EXCERPTED DATA:
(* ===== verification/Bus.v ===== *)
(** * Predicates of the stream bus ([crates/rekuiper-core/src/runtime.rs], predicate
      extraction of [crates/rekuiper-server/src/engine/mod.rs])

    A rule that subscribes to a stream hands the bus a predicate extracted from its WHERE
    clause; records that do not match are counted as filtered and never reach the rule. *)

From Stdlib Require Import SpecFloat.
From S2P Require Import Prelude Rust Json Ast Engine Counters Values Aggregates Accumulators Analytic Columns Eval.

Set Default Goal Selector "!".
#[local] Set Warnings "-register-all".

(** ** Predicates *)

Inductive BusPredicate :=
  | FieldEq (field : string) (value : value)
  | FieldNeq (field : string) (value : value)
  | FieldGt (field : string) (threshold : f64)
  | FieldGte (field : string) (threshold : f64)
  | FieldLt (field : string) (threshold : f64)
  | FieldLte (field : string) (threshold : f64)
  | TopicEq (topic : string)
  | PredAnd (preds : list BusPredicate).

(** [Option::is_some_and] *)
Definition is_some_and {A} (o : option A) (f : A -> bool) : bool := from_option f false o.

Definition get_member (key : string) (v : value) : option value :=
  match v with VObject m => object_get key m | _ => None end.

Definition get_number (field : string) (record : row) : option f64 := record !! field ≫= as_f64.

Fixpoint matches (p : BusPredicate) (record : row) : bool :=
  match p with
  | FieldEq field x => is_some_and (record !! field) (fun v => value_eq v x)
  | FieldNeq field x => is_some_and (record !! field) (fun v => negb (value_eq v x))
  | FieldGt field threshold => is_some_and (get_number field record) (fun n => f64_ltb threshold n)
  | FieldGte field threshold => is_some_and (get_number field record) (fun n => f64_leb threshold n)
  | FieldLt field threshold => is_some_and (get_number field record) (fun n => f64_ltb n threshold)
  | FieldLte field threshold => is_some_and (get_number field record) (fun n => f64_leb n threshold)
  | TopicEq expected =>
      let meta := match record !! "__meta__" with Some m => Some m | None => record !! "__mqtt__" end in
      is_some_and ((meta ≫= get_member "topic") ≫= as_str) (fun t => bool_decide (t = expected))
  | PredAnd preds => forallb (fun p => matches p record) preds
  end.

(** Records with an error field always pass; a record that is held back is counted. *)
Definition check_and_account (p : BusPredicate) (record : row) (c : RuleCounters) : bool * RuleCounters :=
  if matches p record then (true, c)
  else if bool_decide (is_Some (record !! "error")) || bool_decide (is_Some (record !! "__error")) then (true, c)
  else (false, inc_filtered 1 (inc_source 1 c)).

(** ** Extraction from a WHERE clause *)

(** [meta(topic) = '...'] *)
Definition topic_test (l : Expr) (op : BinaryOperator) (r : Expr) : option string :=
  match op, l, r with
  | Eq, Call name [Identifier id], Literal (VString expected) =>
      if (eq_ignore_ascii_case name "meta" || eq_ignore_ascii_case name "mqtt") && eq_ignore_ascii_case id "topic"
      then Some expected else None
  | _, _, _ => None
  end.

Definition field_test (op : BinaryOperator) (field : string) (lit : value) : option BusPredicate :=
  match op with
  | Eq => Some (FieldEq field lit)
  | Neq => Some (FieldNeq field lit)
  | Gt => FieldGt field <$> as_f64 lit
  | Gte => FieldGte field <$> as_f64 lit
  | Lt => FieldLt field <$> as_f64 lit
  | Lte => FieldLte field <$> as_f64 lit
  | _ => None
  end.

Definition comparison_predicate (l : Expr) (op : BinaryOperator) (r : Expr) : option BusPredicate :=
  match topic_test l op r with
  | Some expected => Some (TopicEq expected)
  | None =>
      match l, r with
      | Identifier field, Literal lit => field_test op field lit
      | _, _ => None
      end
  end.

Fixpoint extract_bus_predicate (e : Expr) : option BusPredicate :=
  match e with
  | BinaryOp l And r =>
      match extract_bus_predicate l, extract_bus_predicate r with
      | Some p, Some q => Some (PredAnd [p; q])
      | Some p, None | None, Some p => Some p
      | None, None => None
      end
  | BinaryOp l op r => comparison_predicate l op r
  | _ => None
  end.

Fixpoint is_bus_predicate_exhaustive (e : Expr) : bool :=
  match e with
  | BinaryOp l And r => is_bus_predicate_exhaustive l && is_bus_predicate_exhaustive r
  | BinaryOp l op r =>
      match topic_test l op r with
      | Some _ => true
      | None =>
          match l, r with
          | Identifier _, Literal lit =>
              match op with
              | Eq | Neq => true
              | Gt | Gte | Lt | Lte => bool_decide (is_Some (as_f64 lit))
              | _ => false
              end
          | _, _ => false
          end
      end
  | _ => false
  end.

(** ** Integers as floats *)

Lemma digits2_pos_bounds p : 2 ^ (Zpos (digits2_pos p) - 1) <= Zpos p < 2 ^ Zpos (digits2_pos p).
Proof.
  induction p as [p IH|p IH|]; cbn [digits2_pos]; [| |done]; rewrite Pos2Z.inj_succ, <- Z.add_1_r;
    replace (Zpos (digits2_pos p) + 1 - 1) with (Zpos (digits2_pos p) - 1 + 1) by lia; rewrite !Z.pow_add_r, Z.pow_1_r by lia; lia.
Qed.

WORK TO COMPLETE:
Gather all lines from the listing above in which "that" occurs.

EXERCISE OUTPUT:
    A rule that subscribes to a stream hands the bus a predicate extracted from its WHERE
    clause; records that do not match are counted as filtered and never reach the rule. *)
(** Records with an error field always pass; a record that is held back is counted. *)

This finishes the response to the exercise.